Vince looks at his shoes.
“It was like watching a tiger get taken down by a mosquito.”
“How much time did he do?”
She waves her hand like it’s no big deal. “He pulled a year. They thought they could turn him, get him to wear a wire, but he wouldn’t budge. Not Dom. Not for a year, not for eighty. He had character, which you wouldn’t know from your ass. But it ruined him. He got out and his hand didn’t work right, and then the right side of his face went—” She looks to the old man’s door. “Why did you bring that money? What do you want?”
Vince flinches. “I wanted to do the right thing.”

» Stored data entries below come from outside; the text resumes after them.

(* ===== verification/SeqUapi.v ===== *)
(** * Constants and structures of the sequencer interface of the kernel

    The program is compiled against [sound/asequencer.h].  This file has the
    constants and the structure layouts of that header the program relies on
    (little-endian, 64-bit pointers), as an interface [CStruct] between a
    record and the bytes it has in memory.  Unions are kept as their bytes. *)
From S2P Require Import Prelude Heap.

(** ** Structures in memory *)

(** The representation of a C structure: its size, the bytes of a value and
    the value the bytes stand for; [c_ok] bounds the fields to their width. *)
Class CStruct (A : Type) := {
  sizeof : nat;
  to_bytes : A → list byte;
  of_bytes : list byte → A;
  c_ok : A → Prop;
}.
Arguments sizeof A {_}.

Class CStructLaws (A : Type) `{!CStruct A} : Prop := {
  length_to_bytes a : c_ok a → length (to_bytes a) = sizeof A;
  of_to_bytes a : c_ok a → of_bytes (to_bytes a) = a;
  to_of_bytes bs : length bs = sizeof A → to_bytes (of_bytes bs) = bs;
  of_bytes_ok bs : length bs = sizeof A → c_ok (of_bytes bs);
}.

(** [n] bytes from offset [o]. *)
Definition sub (o n : nat) (bs : list byte) : list byte := take n (drop o bs).

Lemma sub_here (n : nat) (l k : list byte) : length l = n → sub 0 n (l ++ k) = l.
Proof. apply take_app_exact. Qed.

Lemma sub_all (n : nat) (l : list byte) : length l = n → sub 0 n l = l.
Proof. intros <-. apply take_ge. done. Qed.

Lemma sub_skip (o n : nat) (l k : list byte) :
  (length l ≤ o)%nat → sub o n (l ++ k) = sub (o - length l) n k.
Proof. intros H. unfold sub. by rewrite drop_app_ge. Qed.

Lemma length_sub o n bs : (o + n ≤ length bs)%nat → length (sub o n bs) = n.
Proof. intros H. unfold sub. rewrite length_take, length_drop. lia. Qed.

Lemma sub_split o n m bs : sub o n bs ++ sub (o + n) m bs = sub o (n + m) bs.
Proof.
  unfold sub. rewrite <- drop_drop. by rewrite take_take_drop.
Qed.

(** A little-endian unsigned field, and a signed one of [8 * n] bits. *)
Definition le_u (o n : nat) (bs : list byte) : Z := le_combine (sub o n bs).
Definition le_s (o n : nat) (bs : list byte) : Z := sgn_wrap (8 * Z.of_nat n) (le_u o n bs).

Lemma le_u_range o n bs : (o + n ≤ length bs)%nat → 0 ≤ le_u o n bs < 2 ^ (8 * Z.of_nat n).
Proof.
  intros H. unfold le_u. pose proof (le_combine_bound (sub o n bs)) as Hb.
  by rewrite length_sub in Hb.
Qed.

Lemma le_s_range o n bs :
  n ≠ O → - 2 ^ (8 * Z.of_nat n - 1) ≤ le_s o n bs < 2 ^ (8 * Z.of_nat n - 1).
Proof. intros H. apply sgn_wrap_range. lia. Qed.

Lemma split_le_u o n bs : (o + n ≤ length bs)%nat → le_split n (le_u o n bs) = sub o n bs.
Proof. intros H. apply split_le_combine'. by apply length_sub. Qed.

Lemma sgn_wrap_congr w z : 0 < w → sgn_wrap w z `mod` 2 ^ w = z `mod` 2 ^ w.
Proof.
  intros Hw. unfold sgn_wrap. rewrite Zminus_mod_idemp_l. f_equal. lia.
Qed.

Lemma split_le_s o n bs : (o + n ≤ length bs)%nat → le_split n (le_s o n bs) = sub o n bs.
Proof.
  intros H. destruct (decide (n = O)) as [->|Hn].
  { unfold sub. by rewrite take_0. }
  rewrite <- (split_le_u o n bs H), le_split_mod, (le_split_mod (le_u o n bs)).
  f_equal. unfold le_s. replace (Z.of_nat n * 8) with (8 * Z.of_nat n) by lia.
  apply sgn_wrap_congr. lia.
Qed.

(** Reading a field back from the bytes of the fields. *)
Lemma split_signed n z :
  n ≠ O → - 2 ^ (8 * Z.of_nat n - 1) ≤ z < 2 ^ (8 * Z.of_nat n - 1) →
  sgn_wrap (8 * Z.of_nat n) (le_combine (le_split n z)) = z.
Proof.
  intros Hn Hz. rewrite le_combine_split.
  replace (Z.of_nat n * 8) with (8 * Z.of_nat n) by lia.
  rewrite sgn_wrap_mod by lia. apply sgn_wrap_id; lia.
Qed.

(** [fields] computes the pieces of a structure written field by field. *)
Ltac sub_simpl :=
  repeat first
    [ rewrite sub_here by (rewrite ?length_le_split; first [done|lia])
    | rewrite sub_all by (rewrite ?length_le_split; first [done|lia])
    | rewrite sub_skip by (rewrite ?length_le_split; lia);
      rewrite ?length_le_split; cbn [Nat.sub] ].

(** ** Sequencer addresses *)

Record snd_seq_addr := Addr { client : Z; port : Z }.

#[export] Instance snd_seq_addr_eq_dec : EqDecision snd_seq_addr.
Proof. solve_decision. Defined.

#[export] Instance snd_seq_addr_struct : CStruct snd_seq_addr := {|
  sizeof := 2;
  to_bytes a := le_split 1 (client a) ++ le_split 1 (port a);
  of_bytes bs := Addr (le_u 0 1 bs) (le_u 1 1 bs);
  c_ok a := is_u8 (client a) ∧ is_u8 (port a);
|}.

#[export] Instance snd_seq_addr_laws : CStructLaws snd_seq_addr.
Proof.
  split; cbn [sizeof to_bytes of_bytes c_ok snd_seq_addr_struct].
  - intros a _. by rewrite length_app, !length_le_split.
  - intros [c p] [Hc Hp]; cbn [client port] in *. unfold le_u. sub_simpl.
    by rewrite !le_combine_split_id.
  - intros bs Hl. cbn [client port]. rewrite !split_le_u by lia.
    rewrite sub_split. by apply sub_all.
  - intros bs Hl. cbn [client port]. split; apply (le_u_range _ 1); lia.
Qed.

(** ** Events *)

(** [struct snd_seq_event]: [time] holds the 8 bytes of the union of time
    stamps and [data] the 12 bytes of the union of data. *)
Record snd_seq_event := Event {
  ev_type : Z;
  ev_flags : Z;
  ev_tag : Z;
  ev_queue : Z;
  ev_time : list byte;
  ev_source : snd_seq_addr;
  ev_dest : snd_seq_addr;
  ev_data : list byte;
}.

#[export] Instance snd_seq_event_eq_dec : EqDecision snd_seq_event.
Proof. solve_decision. Defined.

#[export] Instance snd_seq_event_struct : CStruct snd_seq_event := {|
  sizeof := 28;
  to_bytes e :=
    le_split 1 (ev_type e) ++ le_split 1 (ev_flags e) ++ le_split 1 (ev_tag e) ++
    le_split 1 (ev_queue e) ++ ev_time e ++ to_bytes (ev_source e) ++
    to_bytes (ev_dest e) ++ ev_data e;
  of_bytes bs :=
    Event (le_u 0 1 bs) (le_u 1 1 bs) (le_s 2 1 bs) (le_u 3 1 bs) (sub 4 8 bs)
      (of_bytes (sub 12 2 bs)) (of_bytes (sub 14 2 bs)) (sub 16 12 bs);
  c_ok e :=
    is_u8 (ev_type e) ∧ is_u8 (ev_flags e) ∧ is_i8 (ev_tag e) ∧ is_u8 (ev_queue e) ∧
    length (ev_time e) = 8%nat ∧ c_ok (ev_source e) ∧ c_ok (ev_dest e) ∧
    length (ev_data e) = 12%nat;
|}.

Lemma event_of_to_bytes (e : snd_seq_event) : c_ok e → of_bytes (to_bytes e) = e.
Proof.
  destruct e as [ty fl tg qu ti s d da].
  intros (Ht & Hf & Hg & Hq & Hti & Hs & Hd & Hda).
  cbn [ev_type ev_flags ev_tag ev_queue ev_time ev_source ev_dest ev_data] in *.
  pose proof (length_to_bytes s Hs) as Ls. pose proof (length_to_bytes d Hd) as Ld.
  change (sizeof _) with 2%nat in Ls, Ld.
  cbn [to_bytes of_bytes snd_seq_event_struct ev_type ev_flags ev_tag ev_queue
      ev_time ev_source ev_dest ev_data].
  unfold le_s, le_u. repeat (progress sub_simpl; rewrite ?Hti, ?Ls, ?Ld; cbn [Nat.sub]).
  rewrite (of_to_bytes s Hs), (of_to_bytes d Hd), (split_signed 1) by first [lia|exact Hg].
  by rewrite !le_combine_split_id.
Qed.

#[export] Instance snd_seq_event_laws : CStructLaws snd_seq_event.
Proof.
  split.
  - intros e (Ht & Hf & Hg & Hq & Hti & Hs & Hd & Hda). cbn [to_bytes sizeof snd_seq_event_struct].
    rewrite !length_app, !length_le_split, Hti, Hda.
    by rewrite (length_to_bytes (ev_source e)), (length_to_bytes (ev_dest e)).
  - apply event_of_to_bytes.
  - intros bs Hl. cbn [sizeof snd_seq_event_struct] in Hl.
    cbn [to_bytes of_bytes snd_seq_event_struct ev_type ev_flags ev_tag ev_queue
      ev_time ev_source ev_dest ev_data].
    rewrite !split_le_u, split_le_s by lia.
    rewrite !to_of_bytes by (rewrite length_sub; [done|lia]).
    rewrite !app_assoc, !sub_split. by apply sub_all.
  - intros bs Hl. cbn [sizeof snd_seq_event_struct] in Hl.
    repeat split; cbn; try (apply (le_u_range _ 1); rewrite ?length_sub; lia);
      try (apply (le_s_range _ 1); lia); try (rewrite length_sub; lia).
Qed.

(** The member [ext] of the union: length and pointer of variable data. *)
Definition ext_len (e : snd_seq_event) : Z := le_u 0 4 (ev_data e).
Definition ext_ptr (e : snd_seq_event) : Z := le_u 4 8 (ev_data e).
Definition ext_data (len p : Z) : list byte := le_split 4 len ++ le_split 8 p.

Lemma length_ext_data len p : length (ext_data len p) = 12%nat.
Proof. unfold ext_data. by rewrite length_app, !length_le_split. Qed.

(** Offset of the union [data] in the structure. *)
Definition offset_data : Z := 16.

(** ** Constants *)

Definition SNDRV_SEQ_TIME_STAMP_TICK : Z := Z.shiftl 0 0.
Definition SNDRV_SEQ_TIME_STAMP_REAL : Z := Z.shiftl 1 0.
Definition SNDRV_SEQ_TIME_STAMP_MASK : Z := Z.shiftl 1 0.
Definition SNDRV_SEQ_TIME_MODE_ABS : Z := Z.shiftl 0 1.
Definition SNDRV_SEQ_TIME_MODE_REL : Z := Z.shiftl 1 1.
Definition SNDRV_SEQ_TIME_MODE_MASK : Z := Z.shiftl 1 1.
Definition SNDRV_SEQ_EVENT_LENGTH_FIXED : Z := Z.shiftl 0 2.
Definition SNDRV_SEQ_EVENT_LENGTH_VARIABLE : Z := Z.shiftl 1 2.
Definition SNDRV_SEQ_EVENT_LENGTH_VARUSR : Z := Z.shiftl 2 2.
Definition SNDRV_SEQ_EVENT_LENGTH_MASK : Z := Z.shiftl 3 2.
Definition SNDRV_SEQ_PRIORITY_NORMAL : Z := Z.shiftl 0 4.
Definition SNDRV_SEQ_PRIORITY_HIGH : Z := Z.shiftl 1 4.
Definition SNDRV_SEQ_PRIORITY_MASK : Z := Z.shiftl 1 4.
Definition SNDRV_SEQ_QUEUE_DIRECT : Z := 253.
Definition SNDRV_SEQ_ADDRESS_UNKNOWN : Z := 253.
Definition SNDRV_SEQ_EVENT_NOTE : Z := 5.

She refuses to look away, or to allow him to look away. “Well, you’re too late to do it here.”
WHEN YOU’RE TAILING
someone, it is best to be like a shadow at three o’clock, not
behind
the subject but
parallel
with him—a lane over, or even better, on side streets and alleys, two steps over and
one behind. That way the target looks over his shoulder, straight back, and sees nothing. This method requires concentration and anticipation, but it sharpens the senses and eventually you know where he’s going before he does. At least that’s Alan Dupree’s new theory. He walks blindly through the terminal at LaGuardia, feeling more like a tourist than a cop, his first time in New York, looking for a tough guy whose name may or may not be Vince Camden. Needle, I’d like you to meet Haystack. In fact he wonders if that’s why Phelps
let
him make the trip when they got it approved, because he realized it was such a long shot. Let the rook waste his time.